Whether heroes or villains, Domingo was thrilled to share the set again for the final season with Dickens. “Oh, are you kidding me? That’s my best friend!” he exclaimed when asked about Dickens re-joining the cast. “She’s truly my best friend, and I think what we’ve built [between Madison and Strand], I honestly don’t know if it was written at first. I think it was our chemistry; I think it’s all the subtlety and the nuances of the way we played it. That relationship grew, and the writers wrote toward it.” Domingo elaborated that many of the Fear cast have grown close over the years, specifically mentioning Frank Dillane, Karen David, Lennie James, and Alycia Debnam-Carey.

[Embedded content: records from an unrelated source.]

Lemma all_cells_alter p i f :
  (forall node, pending_cell (f node) = pending_cell node) -> all_cells p ->
  all_cells (alter f i p) /\ omap pending_cell (alter f i p) = omap pending_cell p.
Proof.
  intros Hf. revert i. induction p as [|node p IH]; intros i Hall; [done|].
  apply Forall_cons in Hall as [Hn Hall]. destruct i as [|i]; csimpl.
  - rewrite Hf. split; [|done]. constructor; [by rewrite Hf|done].
  - destruct (IH i Hall) as [H1 H2]. split; [by constructor|]. by rewrite H2.
Qed.

Lemma push_cell_ok acc cs cell :
  arena_ok acc cs -> arena_ok (push_cell acc cell) (cs ++ nonempty_cells [cell]).
Proof.
  destruct acc as [[p stack] seed]. intros (Hsp & Hall & Hcs). cbn [fst snd] in *.
  unfold push_cell, nonempty_cells. cbn [List.filter]. destruct (is_empty_run cell) eqn:Hcell; cbn [negb].
  { by rewrite app_nil_r. }
  destruct (next_priority seed) as [priority seed'].
  destruct (pop_lower_spec p priority stack None (length p) (length p) Hsp) as (lo & Hsp' & Hc);
    [constructor|].
  destruct (pop_lower p priority stack None) as [stack' link]. cbn [fst snd] in *.
  set (node := {| pending_cell := Some cell; pending_left := link; pending_right := None;
                  pending_priority := priority |}).
  assert (all_cells (p ++ [node]) /\ omap pending_cell (p ++ [node]) = cs ++ [cell]) as [Ha Hom].
  { split; [|by rewrite omap_app', Hcs]. apply Forall_app. split; [done|]. constructor; [|done].
    exists cell. split; [done|by apply is_empty_run_false]. }
  assert (same_links p (p ++ [node]) 0 (length p)) as Hsame.
  { intros i nd Hi Hp. by apply lookup_app_l_Some. }
  pose proof (covers_bounds _ _ _ _ Hc) as [Hlo _].
  unfold arena_ok. destruct stack' as [|parent stack']; cbn [fst snd].
  - cbn [spine] in Hsp'. subst lo. split; [|done]. rewrite length_app. exists node, 0.
    split; [by rewrite lookup_app_r, Nat.sub_diag|]. split; [done|]. split; [cbn; lia|].
    split; [|done]. by eapply covers_same.
  - destruct Hsp' as (pn & lo' & Hp & Hr & -> & Hl & Hrest). pose proof (covers_bounds _ _ _ _ Hl) as [Hlo' _].
    set (f := fun n => n <| pending_right := Some (length p) |>).
    destruct (all_cells_alter (p ++ [node]) parent f) as [Ha' Hom']; [done..|].
    split; [|by rewrite Hom'].
    assert (forall i, i <> parent -> alter f parent (p ++ [node]) !! i = (p ++ [node]) !! i) as Halt
      by (intros; by apply list_lookup_alter_ne).
    rewrite length_alter, length_app. exists node, (S parent).
    split; [rewrite Halt by lia; by rewrite lookup_app_r, Nat.sub_diag|].
    split; [done|]. split; [cbn; lia|]. split.
    { eapply covers_same; [|done]. intros i nd Hi Hpi. rewrite Halt by lia. by apply lookup_app_l_Some. }
    exists (f pn), lo'. split.
    { rewrite list_lookup_alter_eq, (lookup_app_l_Some _ _ _ _ Hp). done. }
    split; [done|]. split; [done|]. split.
    + eapply covers_same; [|done]. intros i nd Hi Hpi. rewrite Halt by lia. by apply lookup_app_l_Some.
    + eapply spine_same; [|done]. intros i nd Hi Hpi. rewrite Halt by lia. by apply lookup_app_l_Some.
Qed.

Lemma spine_covers p stack link lo n :
  spine p stack link lo -> covers p link lo n ->
  match last stack with None => lo = 0 | Some root => covers p (Some root) 0 n end.
Proof.
  revert link lo. induction stack as [|s stack IH]; intros link lo; [done|].
  intros (node & lo' & Hp & Hr & -> & Hl & Hrest) Hc.
  assert (covers p (Some s) lo' n) as Hs by (apply (covers_some _ _ _ _ node); [done..|by rewrite Hr]).
  specialize (IH _ _ Hrest Hs). destruct stack as [|s' stack].
  { cbn [last] in *. by rewrite IH in Hs. }
  change (last (s :: s' :: stack)) with (last (s' :: stack)).
  destruct (last (s' :: stack)) eqn:E; [done|]. by apply last_None in E.
Qed.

Debnam-Carey’s triumphant return will likely be the highlight of the final episode for most fans, and according to Domingo, the specifics of it were the subject of much discussion behind the scenes. Ultimately, he and the creative team decided not to have Alicia reunite with Strand despite the familial love between them. “There were many versions of the last episode, and by the time we got to the final version, I said, ‘There’s nothing to say. We’ve said it all,’ Domingo said of Alicia and Strand. “We actually did say goodbye, and I actually did say ‘I love you,’ and she said, ‘I love you, too.’ I didn’t want to gild the lily.”

Jenna Elfman as June

Seth F. Johnson/AMC

After shows end, stars often keep mementos. Dickens has Madison’s iconic jacket, sledgehammer, and boots. Domingo saved pieces of Strand’s costumes, even a lock of hair from Season 8. Elfman holds June’s bracelet and necklace but hunts for her boots.

“I really wanted my boots, but they were sopping wet,” she lamented. “I was leaving early the next morning, and I didn’t even know how to transport them because it was going to be totally disgusting. I really wanted them because I actually did wear the same pair of shoes from Day One. I wore those boots the whole time, the entire series.”

On the subject of costumes, Domingo agrees that of the Fear characters, Strand was always the most stylish—and he has fond memories of his character’s outfit in Season 7. “Villain Strand is awesome, and me and our costume designer, Zureta Schulz, we went ham on that one. We’re like, ‘Oh, no, if he’s getting everything from museums, he’s got to have raided these museums and have put all of that on. He’s wearing history. He’s making himself the iconic version of himself that he’s always wanted to be in this world.’” Domingo chuckles as he recalls the specifics of that look and its allure. “I thought he looked his hottest and sexiest in Season 7. You know, because villains have to look sexy! That’s the rule. If you’re a villain, you have to be sexy.”